"You need chaos in your soul to give birth to a dancing star."
"Poet Laureate" Michael Klam fuses poetry with anarchy-a formula for chaos sure to create cracks in any conventional system. But sometimes something has to break in order for the light to shine through. Only then can society begin to see things clearly and examine itself objectively. Klam, a teacher at Marshall School in City Heights by day and performance poet by night, says, "A lot of folks are walking around in this sort of porcelain shell-protected and sheltered, yet also fragile. You can break down their perspectives if you can just get in there, or if they would allow themselves to think a little bit beyond their own microcosms.

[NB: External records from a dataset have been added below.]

Lemma pst_head x s a h o f :
  pst x s a -> a !! h = Some (o, f) ->
  order (pg s h) = o /\ 0 <= o <= PAGE_MAX_ORDER /\ aligned h o /\ 0 <= h < TOTAL_PAGES /\ valid s h.
Proof.
  intros K E. destruct (tl_wf _ _ _ (pi_tile _ _ _ _ (ps_inv _ _ _ K)) _ _ _ E) as (? & ? & ?).
  split_and!; [by apply (pi_order _ _ _ _ (ps_inv _ _ _ K) _ _ f)|lia|lia|done| | |].
  - lia.
  - by eapply pst_in_pages.
  - apply (ps_valid _ _ _ K). eapply tiling_head_managed; [apply K|done].
Qed.

(** A write to the first descriptor of a block that is free or worked on,
    and a list operation on it, keep the frame. *)
Lemma pst_unframed x s a h o f p :
  pst x s a -> a !! h = Some (o, f) -> f = true \/ x = Some h -> inside p h o -> ~ Fr p.
Proof.
  intros K E Hf Hi Hc. destruct (ps_avoids _ _ _ K p h o f Hc E Hi) as [-> ?].
  by destruct Hf.
Qed.

Lemma pst_unframed_head x s a h o f :
  pst x s a -> a !! h = Some (o, f) -> f = true \/ x = Some h -> ~ Fr h.
Proof.
  intros K E Hf. eapply pst_unframed; [done..|].
  destruct (pst_head _ _ _ _ _ _ K E) as (_ & Ho & _). unfold inside.
  pose proof (pow2_pos o). lia.
Qed.

Lemma pframe_page h p s : ~ Fr h -> pframe s (upd_page h p s).
Proof.
  intros Hh. split; [|done]. intros q Hq. rewrite pg_upd, decide_False; [done|]. by intros ->.
Qed.

Lemma pframe_nodes x s0' a s h n v :
  pst x s0' a -> ~ Fr h -> lists_frame a h (pnodes s) n -> pframe s (PMem (pages s) n v).
Proof.
  intros K Hh Hl. split; [done|]. intros c Hc. apply Hl.
  - intros z k ->. by destruct z.
  - by intros ->.
  - intros y k Ey ->. revert Hc. by apply (pst_unframed_head _ _ _ _ _ _ K Ey); left.
Qed.

Lemma pframe_put s h p n v :
  ~ Fr h -> pframe s (PMem (pages s) n v) -> pframe s (PMem (<[h := p]> (pages s)) n v).
Proof.
  intros Hh Hn. eapply pframe_trans; [apply (pframe_page h p s Hh)|]. split; [done|apply Hn].
Qed.

(** The list that [free_page] chooses is the one of the page's zone. *)
Lemma free_page_zone x s a h o n :
  pst x s a -> valid s h ->
  list_insert (fl_head (fl_zone h) o) (fl_node h) (pnodes s) = Ret n ->
  free_page h o s = Ret (tt, PMem (<[h := freed (pg s h) o]> (pages s)) n (page_lock s)).
Proof.
  intros K Hv Hi. apply free_page_run; [apply Hv|].
  by rewrite (pi_zone _ _ _ _ (ps_inv _ _ _ K) h Hv).
Qed.

Lemma pg_put s i p n v j :
  pg (PMem (<[i := p]> (pages s)) n v) j = if decide (i = j) then p else pg s j.
Proof. apply (pg_upd i p s). Qed.

Lemma freed_free p o : test_bit PAGE_FREE (flags (freed p o)) = true.
Proof. unfold freed. cbn [with_order with_flags flags]. by rewrite test_set_bit. Qed.

(** ** Allocation *)

Lemma avoids_split a h k :
  avoids (Some h) a -> a !! h = Some (k + 1, false) -> 0 <= k ->
  avoids (Some h) (split_block h k false a).
Proof.
  intros Hav E Hk q h' o f Hq. pose proof (pow2_succ k Hk). pose proof (pow2_pos k Hk).
  assert (Hin : inside q h (k + 1) -> False).
  { intros Hi. by destruct (Hav q h _ _ Hq E Hi). }
  unfold split_block, inside in *.
  intros [[<- [= <- <-]]|[N1 [[<- [= <- <-]]|[N2 E']]%lookup_insert_Some]]%lookup_insert_Some Hi.
  - exfalso. apply Hin. lia.
  - exfalso. apply Hin. lia.
  - by apply (Hav q h' o f).
Qed.

(** One iteration of the split loop. *)
Lemma pages_split_step fuel s a h k ord :
  pst (Some h) s a -> a !! h = Some (k + 1, false) -> 0 <= ord <= k -> k < PAGE_MAX_ORDER ->
  exists s', pages_split (S fuel) h ord s = pages_split fuel h ord s' /\
             pst (Some h) s' (split_block h k false a).
Proof.
  intros K E Ho Hk. destruct (pst_head _ _ _ _ _ _ K E) as (Eo & _ & Ha & Hh & _).
  pose proof (ps_inv _ _ _ K) as KI.
  destruct (tiling_split a h k false (pi_tile _ _ _ _ KI)) as [En T']; [lia|done|].
  pose proof (pow2_pos k ltac:(lia)) as Hp. set (b := h + 2 ^ k).
  assert (Hib : inside b h (k + 1)) by (unfold inside, b; rewrite pow2_succ by lia; lia).
  assert (Hb : valid s b).
  { apply (ps_valid _ _ _ K), (tl_cover _ _ _ (pi_tile _ _ _ _ KI)). exists h, (k + 1), false. done. }
  set (s1 := upd_page h (with_order (pg s h) k) s).
  assert (Hext : forall h' o, <[h := (k, false)]> a !! h' = Some (o, true) <-> a !! h' = Some (o, true)).
  { intros h' o. rewrite lookup_insert. case_decide; naive_solver. }
  destruct (lists_ok_push PAGE_MAX_ORDER (pnodes s1) (<[h := (k, false)]> a) b k) as (n & Ei & Hl & Hfr).
  { apply (lists_ok_ext _ _ a); [done|apply KI]. }
  { lia. }
  { intros o'. rewrite Hext. unfold b. by rewrite En. }
  assert (Ek : forall q, same_kind (pg s q) (pg s1 q)).
  { apply (same_kind_upd s h). auto with kern. }
  assert (Hbf : free_page b k s1 = Ret (tt, PMem (<[b := freed (pg s1 b) k]> (pages s1)) n (page_lock s1))).
  { apply free_page_run; [apply Hb|]. rewrite (proj2 (Ek b)).
    by rewrite (pi_zone _ _ _ _ KI b Hb). }
  exists (PMem (<[b := freed (pg s1 b) k]> (pages s1)) n (page_lock s1)). split.
  - cbn [pages_split]. rewrite (M_bind_run _ _ _ _ _ (get_page_run _ _ Hh)), Eo. if_true.
    rewrite (M_bind_run _ _ _ _ _ (page_set_order_run _ _ _ Hh)).
    replace (k + 1 - 1) with k by lia. fold s1.
    assert (E1 : order (pg s1 h) = k) by (unfold s1; by rewrite pg_upd, decide_True).
    assert (Eb : page_buddy h s1 = Ret (b, s1)).
    { unfold page_buddy. rewrite (M_bind_run _ _ _ _ _ (get_page_run _ _ Hh)), E1.
      unfold page_to_pfn. by rewrite buddy_split by (done || lia). }
    rewrite (M_bind_run _ _ _ _ _ Eb), (M_bind_run _ _ _ _ _ (get_page_run _ _ (proj1 Hb))).
    rewrite (proj1 (Ek b)), (proj2 Hb).
    rewrite (M_bind_run _ _ s1 s1 tt) by done.
    rewrite (M_bind_run _ _ _ _ _ (get_page_run _ _ Hh)), E1.
    by rewrite (M_bind_run _ _ _ _ _ Hbf).
  - eapply (pst_change _ _ s); [done| |done| | |done| |].
    + intros q. rewrite pg_put. case_decide; [subst q|apply Ek].
      unfold s1. rewrite pg_upd, decide_False by (unfold b; lia). auto with kern.
    + intros h' o f. unfold split_block. fold b.
      intros [[<- [= <- <-]]|[N1 [[<- [= <- <-]]|[N2 E']]%lookup_insert_Some]]%lookup_insert_Some;
        rewrite pg_put.
      * by rewrite decide_True.
      * rewrite decide_False by done. unfold s1. by rewrite pg_upd, decide_True.
      * rewrite decide_False by done. unfold s1. rewrite pg_upd, decide_False by done.
        by apply (pi_order _ _ _ _ KI _ _ f).
    + intros h' o f. unfold split_block. fold b.
      intros [[<- [= <- <-]]|[N1 [[<- [= <- <-]]|[N2 E']]%lookup_insert_Some]]%lookup_insert_Some Hx;
        rewrite pg_put.
      * rewrite decide_True by done. apply freed_free.
      * congruence.
      * rewrite decide_False by done. unfold s1. rewrite pg_upd, decide_False by done.
        by apply (pi_free _ _ _ _ KI _ o).
    + assert (Hnb : ~ Fr b) by (eapply pst_unframed; [exact K|exact E|by right|done]).
      eapply pframe_trans; [apply (pframe_page h)|apply pframe_put; [done|]].
      * eapply pst_unframed_head; [exact K|exact E|by right].
      * eapply (pframe_nodes _ s a s1); [exact K|done|].
        intros c H1 H2 H3. apply Hfr; [done..|]. intros y k' Ey. apply Hext in Ey. eauto.
    + apply avoids_split; [apply K|done|lia].
Qed.

Lemma pages_split_run n fuel s a h ord :
  pst (Some h) s a -> a !! h = Some (ord + Z.of_nat n, false) -> 0 <= ord ->
  ord + Z.of_nat n <= PAGE_MAX_ORDER -> (n < fuel)%nat ->
  exists s', pages_split fuel h ord s = Ret (tt, s') /\
             pst (Some h) s' (carve n h ord a) /\
             carve n h ord a !! h = Some (ord, false).
Proof.
  revert fuel s a. induction n as [|n IH]; intros fuel s a K E Ho Hm Hf;
    (destruct fuel as [|fuel]; [lia|]).
  - exists s. rewrite Z.add_0_r in E. split; [|done].
    destruct (pst_head _ _ _ _ _ _ K E) as (Eo & _ & _ & Hh & _).
    cbn [pages_split]. rewrite (M_bind_run _ _ _ _ _ (get_page_run _ _ Hh)), Eo. by if_false.
  - destruct (pages_split_step fuel s a h (ord + Z.of_nat n) ord) as (s1 & -> & K1);
      [done|by replace (ord + Z.of_nat n + 1) with (ord + Z.of_nat (S n)) by lia|lia|lia|].
    apply (IH fuel s1 (split_block h (ord + Z.of_nat n) false a)); [done| |lia|lia|lia].
    unfold split_block. pose proof (pow2_pos (ord + Z.of_nat n) ltac:(lia)).
    by rewrite lookup_insert_ne, lookup_insert_eq by lia.
Qed.

(** Taking a free block off its list. *)
Lemma pages_unlink s a h o n :
  pst None s a -> a !! h = Some (o, true) ->
  lists_ok PAGE_MAX_ORDER n (<[h := (o, false)]> a) -> lists_frame a h (pnodes s) n ->
  pst (Some h) (PMem (pages s) n (page_lock s)) (<[h := (o, false)]> a).
Proof.
  intros K E Hl Hfr. pose proof (ps_inv _ _ _ K) as KI.
  eapply (pst_change _ _ s); [done|done| | | |done| |].
  - eapply tiling_status; [apply KI|done].
  - intros h' o' f' [[<- [= <- <-]]|[N E']]%lookup_insert_Some; rewrite pg_nodes;
      by eapply (pi_order _ _ _ _ KI).
  - intros h' o' f' [[<- [= <- <-]]|[N E']]%lookup_insert_Some Hx; rewrite pg_nodes; [congruence|].
    by eapply (pi_free _ _ _ _ KI).
  - eapply pframe_nodes; [done| |done]. eapply pst_unframed_head; [done..|by left].
  - intros q h' o' f' Hq [[<- [= <- <-]]|[N E']]%lookup_insert_Some Hi.
    + exfalso. by destruct (ps_avoids _ _ _ K q h o true Hq E Hi).
    + split; [by apply (ps_avoids _ _ _ K q h' o' f')|congruence].
Qed.

(** [clear_bit(PAGE_FREE)] and [spin_unlock] settle the block. *)
Lemma pages_settle s a h o v :
  pst (Some h) s a -> a !! h = Some (o, false) ->
  pst None (PMem (<[h := with_flags (pg s h) (clear_bit PAGE_FREE (flags (pg s h)))]> (pages s))
                (pnodes s) v) a.
Proof.
  intros K E. pose proof (ps_inv _ _ _ K) as KI.
  eapply (pst_change _ _ s); [done| |apply KI| | |apply KI| |].
  - apply same_kind_upd. auto with kern.
  - intros h' o' f' E'. rewrite pg_put. case_decide as Hd; [subst h'|];
      by eapply (pi_order _ _ _ _ KI).
  - intros h' o' f' E' _. rewrite pg_put. case_decide as Hd.
    + subst h'. rewrite E in E'. injection E' as <- <-. cbn [with_flags flags].
      by rewrite test_clear_bit.
    + eapply (pi_free _ _ _ _ KI); [done|congruence].
  - apply pframe_put; [|done]. by eapply pst_unframed_head; [done..|by right].
  - intros q h' o' f' Hq E' Hi. split; [|done]. by apply (ps_avoids _ _ _ K q h' o' f').
Qed.

Definition wanted (gfp_mask : Z) (h : Z) : Prop :=
  in_highmem h = negb (Z.land gfp_mask GFP_HIGHMEM =? 0).

Lemma get_free_list_head gfp_mask o :
  get_free_list gfp_mask o = fl_head (negb (Z.land gfp_mask GFP_HIGHMEM =? 0)) o.
Proof. unfold get_free_list. by destruct (_ =? 0). Qed.

(** The body of the scan once a list is found not to be empty. *)
Lemma pages_take s a h i ord n :
  pst None s a -> a !! h = Some (i, true) -> 0 <= ord <= i ->
  lists_ok PAGE_MAX_ORDER n (<[h := (i, false)]> a) -> lists_frame a h (pnodes s) n ->
  exists s2, pages_split 11 h ord (PMem (pages s) n (page_lock s)) = Ret (tt, s2) /\
    page_clear_bit PAGE_FREE h s2 =
      Ret (tt, upd_page h (with_flags (pg s2 h) (clear_bit PAGE_FREE (flags (pg s2 h)))) s2) /\
    pst None (PMem (pages (upd_page h (with_flags (pg s2 h) (clear_bit PAGE_FREE (flags (pg s2 h)))) s2))
                  (pnodes s2) 0) (carve (Z.to_nat (i - ord)) h ord (<[h := (i, false)]> a)).
Proof.
  intros K E Ho Hl Hfr. destruct (pst_head _ _ _ _ _ _ K E) as (_ & Hi & _ & Hh & _).
  pose proof (pages_unlink _ _ _ _ _ K E Hl Hfr) as K1.
  destruct (pages_split_run (Z.to_nat (i - ord)) 11 _ _ h ord K1) as (s2 & Es & K2 & E2).
  - rewrite lookup_insert_eq. do 2 f_equal. lia.
  - lia.
  - lia.
  - unfold PAGE_MAX_ORDER in *. lia.
  - exists s2. split; [done|]. split; [by apply page_clear_bit_run|]. by eapply pages_settle.
Qed.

"Poetry is communal," Klam believes, and is therefore involved in various forums relating to poetry and spoken word. Poetix.net, a website created by a group in Los Angeles, connects poets from San Diego to San Luis Obispo. Each town has its own editor, and Klam edits the San Diego chapter, providing poetry and performance news for the area. He attends various events around town to see what's going on, then reports back in a forum where other spoken-word artists can read about it. "I try to highlight at least one open event where they incorporate spoken word in some sort of way," Klam says.
Having won at various poetry slams, Klam now acts as moderator and host of several spoken-word events, including the Museum of the Living Artist, Voz Alta and the Anarchist Think Tank, a group of San Diego poets bent on shaking things up and sharing ideas.
"We're trying to do something different than your typical poetry meetings or readings where you sit quietly in the "house of poetry,' Klam says. "In a sense, we're trying to wake people up. Of course we're interested in chaos to see what happens, and kind of turn something on, and see how far people will go. We would fail as a group if our audience was tame and not getting involved in some way."
San Diego Art Institute houses the Museum of the Living Artist, whose mission is to support local and regional artists. "Balboa Park-and museums, in general-tend to support dead folks," Klam says, "so we want to bring people who are creating art now, mostly folks who are on the cutting edge and have developed their craft in a way that makes it sort of feature-ready or exhibition-ready. We're almost like a clearinghouse for folks to come and show their stuff."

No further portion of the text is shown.